Laboratory for Health Protection Research (GBO), National Institute for Public Health and the Environment, (RIVM), Bilthoven, The Netherlands.
Toxicology. 2012 Oct 28;300(3):158-67. doi: 10.1016/j.tox.2012.06.016. Epub 2012 Jul 1.

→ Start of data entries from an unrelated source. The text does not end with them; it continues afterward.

(** X20. The address pattern of [createBill] accepts a string exactly when
    it is made of three non-empty runs of code units that are neither white
    space nor at signs, the first followed by an at sign and the second by a
    dot. So an accepted address has exactly one at sign and no white space,
    something before the at sign, and after it a dot with something on both
    of its sides. *)
Theorem emailRegex_language (email : ustring) :
  emailRegex_test email = true <->
  exists mailbox label rest,
    email = mailbox ++ at_sign :: label ++ dot :: rest /\
    mailbox <> [] /\ label <> [] /\ rest <> [] /\
    Forall (fun c => is_plain c = true) mailbox /\
    Forall (fun c => is_plain c = true) label /\
    Forall (fun c => is_plain c = true) rest.
Proof.
  split.
  - destruct email as [| first tl]; [discriminate |].
    cbn [emailRegex_test]. intros H.
    apply andb_true_iff in H as [Hfirst H].
    pose proof (takeWhile_dropWhile is_plain (first :: tl)) as Hsplit.
    pose proof (takeWhile_all is_plain (first :: tl)) as Hbox.
    destruct (dropWhile is_plain (first :: tl)) as [| a domain]; [discriminate |].
    apply andb_true_iff in H as [H Hdot]. apply andb_true_iff in H as [Ha Hall].
    apply N.eqb_eq in Ha. subst a.
    apply has_inner_dot_spec in Hdot as (label & rest & -> & Hl & Hr).
    rewrite forallb_forall in Hall.
    exists (takeWhile is_plain (first :: tl)), label, rest.
    split; [exact Hsplit |]. split; [simpl; rewrite Hfirst; discriminate |].
    split; [exact Hl |]. split; [exact Hr |]. split; [exact Hbox |].
    split; apply List.Forall_forall; intros c Hc; apply Hall;
      apply in_or_app; [left | right; right]; exact Hc.
  - intros (mailbox & label & rest & -> & Hm & Hl & Hr & Hbox & Hlabel & Hrest).
    destruct mailbox as [| first mailbox]; [congruence |].
    cbn [emailRegex_test app].
    change (first :: mailbox ++ at_sign :: label ++ dot :: rest)
      with ((first :: mailbox) ++ at_sign :: label ++ dot :: rest).
    rewrite (dropWhile_stop _ _ _ _ Hbox at_sign_not_plain).
    apply Forall_cons_1 in Hbox as [Hfirst _]. rewrite Hfirst, N.eqb_refl. simpl.
    apply andb_true_iff. split.
    + apply forallb_forall. intros c Hc. apply in_app_or in Hc as [Hc | [<- | Hc]].
      * rewrite List.Forall_forall in Hlabel. now apply Hlabel.
      * apply dot_plain.
      * rewrite List.Forall_forall in Hrest. now apply Hrest.
    + apply has_inner_dot_spec. eauto.
Qed.

Example emailRegex_examples :
  emailRegex_test (js "sales@ingredientz.co") = true /\
  emailRegex_test (js "a@b") = false /\
  emailRegex_test (js "a@.co") = false /\
  emailRegex_test (js "a@b.") = false /\
  emailRegex_test (js "a b@c.d") = false /\
  emailRegex_test (js "a@b@c.d") = false /\
  emailRegex_test (js "@b.c") = false /\
  emailRegex_test (js "a@b..c") = true.
Proof. repeat split; reflexivity. Qed.

Lemma filter_nil_all_fail (l : list ustring) :
  List.filter emailRegex_test l = [] -> Forall (fun e => emailRegex_test e = false) l.
Proof.
  induction l as [| e l IH]; simpl; [constructor |].
  destruct (emailRegex_test e) eqn:He; [discriminate |]. constructor; auto.
Qed.

Lemma filter_all_pass (l : list ustring) :
  Forall (fun e => emailRegex_test e = true) (List.filter emailRegex_test l).
Proof.
  apply List.Forall_forall. intros e He. now apply filter_In in He.
Qed.

(** The strings among the elements of an array. *)
Definition addresses (elements : list Element) : list ustring :=
  flat_map (fun e => match e with Address email => [email] | _ => [] end) elements.

(** An element the first filter drops: a falsy value, or a string that is
    empty or white space only. *)
Definition blank (e : Element) : Prop :=
  match e with
  | Address email => trim email = []
  | FalsyElement => True
  | NoString _ => False
  end.

Lemma dropWhileEnd_keeps p c s : p c = false -> dropWhileEnd p (c :: s) <> [].
Proof. intros Hc. simpl. destruct (dropWhileEnd p s); [now rewrite Hc | discriminate]. Qed.

(** An address that passes the pattern is not blank. *)
Lemma accepted_not_blank email : emailRegex_test email = true -> trim email <> [].
Proof.
  destruct email as [| first tl]; [discriminate |].
  cbn [emailRegex_test]. intros H. apply andb_true_iff in H as [Hfirst _].
  unfold is_plain in Hfirst. apply andb_true_iff in Hfirst as [Hspace _].
  apply negb_true_iff in Hspace.
  unfold trim, strip_edges. cbn [dropWhile]. rewrite Hspace.
  now apply dropWhileEnd_keeps.
Qed.

Lemma nonempty_false (s : ustring) : nonempty s = false <-> s = [].
Proof. destruct s; simpl; split; congruence. Qed.

Lemma nonBlank_returned elements kept :
  nonBlank elements = Returned kept ->
  (forall typeError, ~ In (NoString typeError) elements) /\
  List.filter emailRegex_test kept = List.filter emailRegex_test (addresses elements) /\
  (kept = [] <-> Forall blank elements).
Proof.
  revert kept. induction elements as [| [email | | typeError] rest IH]; intros kept; simpl.
  - intros [= <-]. repeat split; auto.
  - destruct (nonBlank rest) as [kept' |]; [| discriminate].
    destruct (IH kept' eq_refl) as (Hno & Hfilter & Hblank).
    intros [= <-]. split; [| split].
    + intros typeError [Hin | Hin]; [discriminate | now apply (Hno typeError)].
    + destruct (nonempty (trim email)) eqn:Hne; simpl.
      * now rewrite Hfilter.
      * apply nonempty_false in Hne.
        destruct (emailRegex_test email) eqn:Hok; [| exact Hfilter].
        now apply accepted_not_blank in Hok.
    + destruct (nonempty (trim email)) eqn:Hne.
      * split; [discriminate |]. intros Hall. inversion Hall as [| ? ? Hb _]; subst.
        simpl in Hb. rewrite Hb in Hne. discriminate.
      * apply nonempty_false in Hne. rewrite Hblank. split.
        -- intros Hall. now constructor.
        -- intros Hall. now inversion Hall.
  - intros Hrest. destruct (IH kept Hrest) as (Hno & Hfilter & Hblank).
    split; [| split; [exact Hfilter |]].
    + intros typeError [Hin | Hin]; [discriminate | now apply (Hno typeError)].
    + rewrite Hblank. split.
      * intros Hall. now constructor.
      * intros Hall. now inversion Hall.
  - discriminate.
Qed.

Lemma nonBlank_thrown elements typeError :
  nonBlank elements = Thrown typeError ->
  exists before after,
    elements = before ++ NoString typeError :: after /\
    forall other, ~ In (NoString other) before.
Proof.
  induction elements as [| [email | | message] rest IH]; simpl.
  - discriminate.
  - destruct (nonBlank rest) as [kept |] eqn:Hrest; [discriminate |].
    intros [= ->]. destruct (IH eq_refl) as (before & after & -> & Hno).
    exists (Address email :: before), after. split; [reflexivity |].
    intros other [Hin | Hin]; [discriminate | now apply (Hno other)].
  - intros Hrest. destruct (IH Hrest) as (before & after & -> & Hno).
    exists (FalsyElement :: before), after. split; [reflexivity |].
    intros other [Hin | Hin]; [discriminate | now apply (Hno other)].
  - intros [= ->]. exists [], rest. split; [reflexivity | intros other []].
Qed.

Lemma defaultEmails_pass : List.filter emailRegex_test defaultEmails = defaultEmails.
Proof. reflexivity. Qed.

(** X21. The addresses [createBill] keeps when [req.body.emails] is no
    string. Without the field, and with an array whose entries are all
    blank (falsy, empty or white space only), the two default addresses are
    used; both pass the pattern, so the request is not refused for its
    addresses. With an array that has an entry that is not blank, the
    strings that pass the pattern are kept, in their order; if none passes,
    the request is refused with 400: the defaults do not stand in for
    addresses that are all invalid. A truthy entry that is no string makes
    the handler throw, at the first such entry, and [errorHandler] answers
    500. An accepted list is never empty. *)
Theorem requestEmails_result (field : EmailsField) (development : bool) :
  requestEmails NoArray = Accepted defaultEmails /\
  (forall elements, Forall blank elements ->
     requestEmails (EmailArray elements) = Accepted defaultEmails) /\
  match requestEmails field with
  | Accepted valid =>
      valid <> [] /\
      Forall (fun e => emailRegex_test e = true) valid /\
      match field with
      | NoArray => valid = defaultEmails
      | EmailArray elements =>
          (Forall blank elements /\ valid = defaultEmails) \/
          (~ Forall blank elements /\
           valid = List.filter emailRegex_test (addresses elements))
      end
  | Refused status error =>
      status = 400 /\
      exists elements,
        field = EmailArray elements /\
        ~ Forall blank elements /\
        (forall typeError, ~ In (NoString typeError) elements) /\
        Forall (fun e => emailRegex_test e = false) (addresses elements)
  | Throws typeError =>
      (exists before after,
         field = EmailArray (before ++ NoString typeError :: after) /\
         forall other, ~ In (NoString other) before) /\
      ErrorHandling.status
        (ErrorHandling.errorHandler development
           (ErrorHandling.plainError "TypeError" typeError)) = 500
  end.
Proof.
  assert (Hdefault : requestEmails NoArray = Accepted defaultEmails) by reflexivity.
  assert (Hpass : Forall (fun e => emailRegex_test e = true) defaultEmails).
  { unfold defaultEmails. repeat (constructor; [reflexivity |]). constructor. }
  assert (Hblank : forall elements, Forall blank elements ->
            requestEmails (EmailArray elements) = Accepted defaultEmails).
  { intros elements Hall. unfold requestEmails.
    destruct (nonBlank elements) as [kept | typeError] eqn:Hkept.
    - destruct (nonBlank_returned _ _ Hkept) as (_ & _ & Hiff).
      apply Hiff in Hall. subst kept. reflexivity.
    - destruct (nonBlank_thrown _ _ Hkept) as (before & after & -> & _).
      apply Forall_app in Hall as [_ Hall]. inversion Hall as [| ? ? Hb _]. destruct Hb. }
  split; [exact Hdefault |]. split; [exact Hblank |].
  destruct field as [| elements].
  - rewrite Hdefault. split; [discriminate |]. split; [exact Hpass | reflexivity].
  - unfold requestEmails.
    destruct (nonBlank elements) as [kept | typeError] eqn:Hkept.
    + destruct (nonBlank_returned _ _ Hkept) as (Hno & Hfilter & Hiff).
      destruct kept as [| k kept].
      * cbv zeta. rewrite defaultEmails_pass. unfold defaultEmails at 1.
        split; [discriminate |]. split; [exact Hpass |].
        left. split; [now apply Hiff | reflexivity].
      * cbv zeta. rewrite Hfilter.
        assert (Hnot : ~ Forall blank elements) by (intros Hall; now apply Hiff in Hall).
        pose proof (filter_nil_all_fail (addresses elements)) as Hnil.
        pose proof (filter_all_pass (addresses elements)) as Hall.
        destruct (List.filter emailRegex_test (addresses elements)) as [| v valid].
        -- split; [reflexivity |]. exists elements. auto.
        -- split; [discriminate |]. split; [exact Hall |]. right. auto.
    + split; [| reflexivity].
      destruct (nonBlank_thrown _ _ Hkept) as (before & after & -> & Hno).
      exists before, after. auto.
Qed.

(** An array with one blank entry gets the defaults; an array with one
    address that does not pass the pattern is refused. *)
Example requestEmails_examples :
  requestEmails (EmailArray [Address (js " ")]) = Accepted defaultEmails /\
  requestEmails (EmailArray [Address (js "sales")])
  = Refused 400 "At least one valid email address is required" /\
  requestEmails (EmailArray [Address (js "a@b.co"); FalsyElement; Address (js "x y")])
  = Accepted [js "a@b.co"] /\
  requestEmails (EmailArray [Address (js "a@b.co"); NoString "email.trim is not a function"])
  = Throws "email.trim is not a function".
Proof. repeat split; reflexivity. Qed.

End EmailsFacts.

(* ===================================================================== *)
(** * Properties of the logo *)
(* ===================================================================== *)

Module LogoFacts.
Import Logo.

Local Open Scope string_scope.

Lemma prefix_data rest : String.prefix "data:" ("data:" ++ rest) = true.
Proof. apply JsStringFacts.prefix_spec. now exists rest. Qed.

Lemma logoSrc_of_data rest assetsLogo : logoSrc ("data:" ++ rest) assetsLogo = "data:" ++ rest.
Proof.
  unfold logoSrc. rewrite prefix_data. reflexivity.
Qed.

Lemma logoSrc_prefixed c rest assetsLogo :
  String.prefix "data:" (String c rest) = true ->
  logoSrc (String c rest) assetsLogo = String c rest.
Proof. intros Hp. unfold logoSrc. now rewrite Hp. Qed.

Lemma logoSrc_bare c rest assetsLogo :
  String.prefix "data:" (String c rest) = false ->
  logoSrc (String c rest) assetsLogo = "data:image/png;base64," ++ String c rest.
Proof. intros Hp. unfold logoSrc. now rewrite Hp. Qed.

The murine neural embryonic stem cell test (ESTn) is an in vitro model for neurodevelopmental toxicity testing. Recent studies have shown that application of transcriptomics analyses in the ESTn is useful for obtaining more accurate predictions as well as mechanistic insights. Gene expression responses due to stem cell neural differentiation versus toxicant exposure could be distinguished using the Principal Component Analysis based differentiation track algorithm. In this study, we performed a de novo analysis on combined raw data (10 compounds, 19 exposures) from three previous transcriptomics studies to identify an optimized gene set for neurodevelopmental toxicity prediction in the ESTn. By evaluating predictions of 200,000 randomly selected gene sets, we identified genes which significantly contributed to the prediction reliability. A set of 100 genes was obtained, predominantly involved in (neural) development. Further stringency restrictions resulted in a set of 29 genes that allowed for 84% prediction accuracy (area under the curve 94%). We anticipate these gene sets will contribute to further improve ESTn transcriptomics studies aimed at compound risk assessment.
鼠神经胚胎干细胞测试(ESTn)是一种用于神经发育毒性测试的体外模型。最近的研究表明,在 ESTn 中应用转录组学分析对于获得更准确的预测和机制见解非常有用。使用基于主成分分析的分化轨迹算法可以区分干细胞神经分化与有毒物质暴露引起的基因表达反应。在这项研究中,我们对来自三个先前转录组学研究的综合原始数据(10 种化合物,19 种暴露)进行了从头分析,以确定 ESTn 中用于神经发育毒性预测的优化基因集。通过评估 20 万个随机选择的基因集的预测,我们确定了对预测可靠性有重要贡献的基因。获得了一组 100 个主要涉及(神经)发育的基因。进一步的严格限制导致获得了一组 29 个基因,其预测准确率达到 84%(曲线下面积为 94%)。我们预计这些基因集将有助于进一步改进旨在评估化合物风险的 ESTn 转录组学研究。